La Cour de justice de l’Union européenne (ci-après « CJUE » ou « la Cour ») a rendu le 23 décembre 2015 un arrêt particulièrement marquant en matière de libre circulation des marchandises. Arrêt qui ne pouvait faire l’impasse de l’une des Actualités du CEJE de par l’éclairage important qu’il apporte sur la jurisprudence antérieure de la Cour, et, notamment, sur l’arrêt de principe Keck.
L’affaire soumise à la CJUE (C-333/14) opposait devant la Court of Session (Ecosse) trois requérantes, la Scotch Whisky Association, la spiritsEUROPE et la CEEV, au Lord Advocate et à l’Advocate General for Scotland au sujet de la validité face au droit de l’Union européenne d’une loi nationale et d’un projet de décret relatifs à l’imposition d’un prix minimum par unité d’alcool (ci-après « loi MPU ») pour la vente au détail de boissons alcoolisées en Ecosse.
La Court of Session, s’interrogeant sur la validité de cette loi par rapport au règlement n°1308/2013 du 17 décembre 2013 portant organisation commune des marchés des produits agricoles (ci-après « règlement OCM unique ») et aux articles 34 et 36 TFUE, a décidé de surseoir à statuer afin de formuler six questions préjudicielles à la Cour de justice.
La CJUE rappelle tout d’abord que le règlement OCM unique interdit uniquement la fixation de prix dans le cadre des règles de commercialisation portant sur la régulation de l’offre mais que les Etats membres restent compétents pour adopter certaines mesures non prévues par le règlement OCM unique (pts 18-19).

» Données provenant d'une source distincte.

(** * Hyperparameter search for a Gaussian process: docs/scripts/gauss.f.py

    A shallow embedding of the script that estimates the variance [b] and the
    time-scale [c] of a squared-exponential Gaussian process, first by a grid
    sweep and then by a positively constrained downhill simplex search.

    The script leans on three libraries.  NumPy's scalar functions and the
    random generator are an interface ([NumPy], [NumPyData]); the structural
    results hold for every implementation of it, IEEE doubles included.
    SciPy's [fmin] is a black box that may only call the objective and
    eventually hand back a point ([plan]).  The Gaussian-process class of
    [rbf.gauss] is a third interface ([RbfGauss], and [RbfGaussRef] where
    side effects are at stake).

    What depends on the values of [np.exp] is stated on IEEE doubles
    ([Float64]), from two facts about [np.exp] there: it underflows to zero
    at -746 and is strictly positive from -745 up.  [Ideal.npfloat], the
    reals extended with IEEE's infinities and NaN, serves to run the
    theorems on one observation and for what [np.log] and [np.exp] do at
    zero, below zero, at infinity and at NaN, where it agrees with the
    doubles. *)

From Stdlib Require Import Reals Lra QArith Qreals ZArith Floats.
From stdpp Require Import base list.

(** ** Python outcomes: a value, or a raised exception *)

Inductive exn : Type :=
| IndexError
| ValueError
| DomainError
| NumericalError.

Inductive outcome (A : Type) : Type :=
| Ok (a : A)
| Raise (e : exn).

Arguments Ok {A} a.
Arguments Raise {A} e.

Definition obind {A B : Type} (c : outcome A) (k : A -> outcome B) : outcome B :=
  match c with
  | Ok a => k a
  | Raise e => Raise e
  end.

Definition omap {A B : Type} (f : A -> B) (c : outcome A) : outcome B :=
  obind c (fun a => Ok (f a)).

Declare Scope py_scope.
Delimit Scope py_scope with py.
Notation "'let!' x ':=' c 'in' k" := (obind c (fun x => k))
  (at level 10, x name, c at level 200, k at level 200) : py_scope.
Open Scope py_scope.

(** [x[i]] on a sequence: IndexError past the end. *)
Definition getitem {A : Type} (x : list A) (i : nat) : outcome A :=
  match x !! i with
  | Some a => Ok a
  | None => Raise IndexError
  end.

(** [a, b = out]: ValueError unless [out] has exactly two elements. *)
Definition unpack2 {A : Type} (out : list A) : outcome (A * A) :=
  match out with
  | [a; b] => Ok (a, b)
  | _ => Raise ValueError
  end.

(** [enumerate(xs)], counting from [k]. *)
Fixpoint enumerate_from {A : Type} (k : nat) (xs : list A) : list (nat * A) :=
  match xs with
  | [] => []
  | x :: rest => (k, x) :: enumerate_from (S k) rest
  end.

Definition enumerate {A : Type} (xs : list A) : list (nat * A) :=
  enumerate_from 0 xs.

(** ** The libraries the script calls *)

(** NumPy's floats.  [lit q] is the float a decimal literal denotes; the
    elementwise functions never raise (NumPy answers [nan] or [inf] with a
    warning), so they are total. *)
Class NumPy (F : Type) : Type := {
  lit : Q -> F;
  f_neg : F -> F;
  np_exp : F -> F;
  np_log : F -> F
}.

(** What the script needs besides to set up its data: arithmetic, [linspace]
    and NumPy's global random generator as an explicit state.  Seeding
    replaces the state; drawing normal deviates consumes it. *)
Class NumPyData (F RNG : Type) : Type := {
  f_add : F -> F -> F;
  f_mul : F -> F -> F;
  f_pow : F -> F -> F;
  np_linspace : F -> F -> nat -> list F;
  np_random_seed : Z -> RNG;
  np_random_normal : F -> list F -> RNG -> list F * RNG
}.

(** [rbf.gauss.gpse((a, b, c))]: the squared-exponential process with mean
    [a], variance [b] and time-scale [c]. *)
Record GaussianProcess (F : Type) : Type := gpse {
  hyperparameters : F * F * F
}.

Arguments gpse {F} _.
Arguments hyperparameters {F} _.

(** Modelled from the spec: [likelihood], a method of [rbf.gauss]'s process
    class, whose code is not part of the script.  The spec (4.1, 4.2) makes
    it a deterministic, pure function of the hyperparameters and of [t], [d]
    and [sigma] that either returns the log marginal likelihood or fails
    (DomainError, NumericalError). *)
Class RbfGauss (F : Type) : Type := {
  likelihood : GaussianProcess F -> list F -> list F -> list F -> outcome F
}.

(** Modelled from the spec: [draw_sample], the other method the script
    calls, also absent.  It draws a sample of the process at [t] with the
    global random generator. *)
Class RbfSampler (F RNG : Type) : Type := {
  draw_sample : GaussianProcess F -> list F -> RNG -> outcome (list F) * RNG
}.

(** ** The black-box minimizer

    A derivative-free minimizer can do two things: evaluate the objective at a
    point of its choosing and go on according to the value, or stop with a
    point.  Its iteration cap makes every run finite, hence an inductive
    tree.  An exception raised by the objective is not caught. *)
Inductive plan (F : Type) : Type :=
| Done (x : list F)
| Probe (x : list F) (k : F -> plan F).

Arguments Done {F} x.
Arguments Probe {F} x k.

(** [scipy.optimize.fmin]: which plan it follows from a starting point. *)
Class Minimizer (F : Type) : Type := {
  fmin_plan : list F -> plan F
}.

Fixpoint run {F : Type} (p : plan F) (f : list F -> outcome F) : outcome (list F) :=
  match p with
  | Done x => Ok x
  | Probe x k =>
      match f x with
      | Ok v => run (k v) f
      | Raise e => Raise e
      end
  end.

(** The same run with an objective that also reports what it did: the
    reports are collected in order. *)
Fixpoint run_log {F L : Type} (p : plan F) (f : list F -> outcome F * list L)
  : outcome (list F) * list L :=
  match p with
  | Done x => (Ok x, [])
  | Probe x k =>
      match f x with
      | (Ok v, l) => let (r, l') := run_log (k v) f in (r, l ++ l')
      | (Raise e, l) => (Raise e, l)
      end
  end.

(** The points at which a run evaluates its objective. *)
Definition probes {F : Type} (p : plan F) (f : list F -> outcome F) : list (list F) :=
  snd (run_log p (fun x => (f x, [x]))).

(** An objective that also reports the argument it was called with. *)
Definition logged {F B : Type} (func : list F -> B -> outcome F)
  (y : list F) (args : B) : outcome F * list (list F) :=
  (func y args, [y]).

Section Search.

Context {F : Type} `{NumPy F} `{RbfGauss F} `{Minimizer F}.

(** [fmin(func, x0, args=args)] calls [func(x, *args)]. *)
Definition fmin {B : Type} (func : list F -> B -> outcome F) (x0 : list F) (args : B)
  : outcome (list F) :=
  run (fmin_plan x0) (fun x => func x args).

(** Lines 38-45. *)
Definition pos_func {B R : Type} (func : list F -> B -> R) (x : list F) (blargs : B) : R :=
  func (map np_exp x) blargs.

Definition fmin_pos {B : Type} (func : list F -> B -> outcome F) (x0 : list F) (args : B)
  : outcome (list F) :=
  let! out := fmin (pos_func func) (map np_log x0) args in
  Ok (map np_exp out).

(** Lines 47-50. *)
Definition objective (x t d sigma : list F) : outcome F :=
  let! x0 := getitem x 0 in
  let! x1 := getitem x 1 in
  let gp := gpse (lit 0, x0, x1) in
  let! l := likelihood gp t d sigma in
  Ok (f_neg l).

(** [func(x, *(t, d, sigma))]. *)
Definition splat3 {A B C D R : Type} (func : A -> B -> C -> D -> R) (x : A) (args : B * C * D) : R :=
  let '(t, d, sigma) := args in func x t d sigma.

(** ** The grid sweep, lines 28-34

    The sweep reads the observations and writes the array [likelihoods]: the
    script's variables are the fields of [memory].  A statement maps the
    memory to an outcome and the memory it leaves behind, which a raised
    exception does not roll back. *)
Record memory : Type := {
  t : list F;
  d : list F;
  sigma : list F;
  likelihoods : list (list F)
}.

Poursuivant son analyse, la Cour constate que la réglementation en cause au principal, qui impose un MPU pour la vente au détail de vins, est bien susceptible de porter atteinte à ce règlement en ce qu’elle va à l’encontre du principe de libre détermination des prix de vente (pts 23-24). La CJUE ajoute qu’elle examinera la proportionnalité de la mesure face à l’objectif de protection de la santé et de la vie des personnes dans le cadre des deuxième et sixième questions, soit dans le cadre de l’article 36 TFUE (pts 25, 28).

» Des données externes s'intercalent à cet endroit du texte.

(** X3. After the pass every entry keeps its size and carries the string
    that [bytes_to_readable] makes of it; [largest_size] is the length of
    the longest of these strings (0 for the empty tree), so that every
    right-justified size fills the column exactly. *)
Theorem sort_and_format_column (order : bool) (ft ft' : gmap string node)
    (lg : nat) :
  sort_and_format order ft = Ok (ft', lg) ->
  (forall k n', ft' !! k = Some n' ->
     exists n ps, ft !! k = Some n /\ size n' = size n
       /\ bytes_to_readable (size n) = Ok ps /\ print_size n' = Some ps
       /\ (String.length ps <= lg)%nat
       /\ String.length (rjust lg ps) = lg)
  /\ (forall k, ft' !! k = None <-> ft !! k = None)
  /\ (lg = O
      \/ exists k n' ps, ft' !! k = Some n' /\ print_size n' = Some ps
           /\ String.length ps = lg).
Proof.
  intros H. pose proof H as Hlg.
  apply sort_entries_largest with (ft := ft) in Hlg as (_ & Hall & Hmax); [|done].
  destruct (sort_and_format_spec _ _ _ _ H) as [Hin Hout].
  assert (Hkeys : forall k n, ft !! k = Some n -> k ∈ (map_to_list ft).*1).
  { intros k n Hn. apply list_elem_of_fmap. exists (k, n).
    by rewrite elem_of_map_to_list. }
  split; [|split].
  - intros k n' Hn'.
    destruct (sort_and_format_lookup _ _ _ _ _ _ H Hn')
      as (n & Hn & _ & Hs & ps & Hps & Hp).
    exists n, ps. repeat (split; [done|]).
    assert (Hle : (String.length ps <= lg)%nat) by (eapply Hall; eauto).
    split; [done|]. rewrite rjust_length. lia.
  - intros k. split; [|apply Hout]. intros Hk.
    destruct (ft !! k) as [n|] eqn:Hn; [|done].
    destruct (Hin k n Hn) as (n' & Hn' & _). congruence.
  - destruct Hmax as [->|(k & n & ps & _ & Hn & Hps & Hlen)]; [by left|]. right.
    destruct (Hin k n Hn) as (n' & Hn' & _ & _ & ps' & Hps' & Hp).
    exists k, n', ps. split; [done|]. split; [congruence|done].
Qed.

Lemma sort_and_format_column_witness :
  sort_and_format true (build four_children "/r").2 = Ok (four_sorted, 6%nat)
  /\ exists k n' ps, four_sorted !! k = Some n' /\ print_size n' = Some ps
       /\ String.length ps = 6%nat.
Proof.
  assert (H : sort_and_format true (build four_children "/r").2
              = Ok (four_sorted, 6%nat)) by (vm_compute; reflexivity).
  split; [exact H|].
  destruct (sort_and_format_column true _ _ _ H) as (_ & _ & [Hz|Hmax]);
    [discriminate Hz|exact Hmax].
Defined.

(** ** Whole runs *)

(** Every size in the tree is a measured size or the 0 of a placeholder. *)
Lemma build_sizes ms root k x :
  child_size (build ms root).2 k = Some x ->
  x = 0%N \/ exists p, (x, p) ∈ ms.
Proof.
  revert x. induction ms as [|[s q] ms IH] using rev_ind; intros x Hx.
  - cbn in Hx. unfold child_size in Hx. by rewrite lookup_empty in Hx.
  - rewrite build_snoc in Hx. destruct (build ms root) as [t ft].
    rewrite ingest_child_size in Hx. cbn [snd] in IH.
    assert (Hold : forall y, child_size ft k = Some y ->
      y = 0%N \/ exists p, (y, p) ∈ (ms ++ [(s, q)])%list).
    { intros y Hy. destruct (IH y Hy) as [->|[p Hp]]; [by left|right].
      exists p. apply elem_of_app. by left. }
    case_decide.
    + injection Hx as <-. right. exists q. apply elem_of_app. right. left.
    + destruct (child_size ft k) as [y|]; [injection Hx as <-; by apply Hold|].
      case_decide; [|done]. injection Hx as <-. by left.
Qed.

Lemma linked_closed root ft : linked root ft -> closed ft.
Proof. intros Hl k n c Hn Hc. by destruct (Hl k n c Hn Hc) as (_ & _ & ?). Qed.

(** The pass completes on the tree of measurements below 2^41 blocks. *)
Lemma build_formats order ms root :
  (forall s p, (s, p) ∈ ms -> (s < 2 ^ 41)%N) ->
  exists ft' lg, sort_and_format order (build ms root).2 = Ok (ft', lg).
Proof.
  intros Hsz. apply sort_and_format_completes.
  - eapply linked_closed, build_linked.
  - intros k n Hn. change (1024 ^ 5) with (Z.of_N (2 ^ 41) * 512).
    destruct (build_sizes ms root k (size n)) as [->|[p Hp]].
    + unfold child_size. by rewrite Hn.
    + done.
    + specialize (Hsz _ _ Hp). lia.
Qed.

(** X4. When every measured size is below 2^41 blocks, a root measured
    (last) with size 0 stops the run after the header: line 96 divides by
    [float(0)] and [ZeroDivisionError] is raised. *)
Theorem root_of_size_zero (env : environment) (fuel : nat)
    (pre post : list measurement) (root : string) (order : bool) :
  root ∉ post.*2 ->
  (forall s p, (s, p) ∈ (pre ++ (0%N, root) :: post)%list -> (s < 2 ^ 41)%N) ->
  exists lg,
    show_space_list_from env (S fuel) (pre ++ (0%N, root) :: post) root order
    = Outcome [Header lg] (Raised ZeroDivisionError).
Proof.
  intros Hpost Hsz. unfold show_space_list_from.
  pose proof (build_total_measured pre 0 post root Hpost) as Ht.
  pose proof (build_measured_size pre 0 root post root Hpost) as Hs.
  destruct (build_formats order _ root Hsz) as (ft' & lg & Hf).
  destruct (build (pre ++ (0%N, root) :: post) root) as [t ft].
  cbn [fst snd] in *. subst t. rewrite Hf.
  rewrite <- (sort_and_format_child_size _ _ _ _ root Hf) in Hs.
  unfold child_size in Hs. destruct (ft' !! root) as [n|]; [|done].
  injection Hs as Hs. exists lg. rewrite print_tree_unfold, Hs.
  change (Z.of_N 0 <? 0) with false. rewrite andb_false_r. reflexivity.
Qed.

Lemma root_of_size_zero_witness :
  show_space_list_from (Env 0 false true) 1 ([] ++ (0%N, "/r") :: []) "/r" true
  = Outcome [Header 5] (Raised ZeroDivisionError).
Proof.
  destruct (root_of_size_zero (Env 0 false true) 0 [] [] "/r" true) as [lg Hlg].
  - intros Hin. by apply elem_of_nil in Hin.
  - intros s p [[= -> ->]|Hin%elem_of_nil]%elem_of_cons; [reflexivity|done].
  - rewrite Hlg. vm_compute in Hlg. injection Hlg as <-. reflexivity.
Defined.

La CJUE affirme en outre sans hésitation que la réglementation en cause constitue une mesure d’effet équivalant à une restriction quantitative au sens de l’article 34 TFUE en ce qu’elle est susceptible d’entraver l’accès au marché britannique des boissons alcoolisées légalement commercialisées dans les autres Etats membres, du seul fait qu’elle empêche que le prix de revient inférieur des produits importés puisse se répercuter sur le prix de vente au consommateur (pt 32).
La Cour va alors vérifier si une justification de la mesure est envisageable en procédant à une application particulièrement détaillée de son test de justification, basée sur l’article 36 TFUE.
Constatant que la loi MPU poursuit un double objectif de réduction ciblée de la consommation d’alcool des consommateurs s’adonnant à une consommation dangereuse et de réduction générale de la consommation d’alcool de la population (cette loi s’inscrit d’ailleurs dans une politique plus générale comprenant une quarantaine de mesures poursuivant ce double objectif), la CJUE admet premièrement, et ce n’est pas négligeable au vu de l’appréciation particulièrement stricte de la Cour à ce sujet, que la loi MPU est apte à garantir ce double objectif (pts 36-39).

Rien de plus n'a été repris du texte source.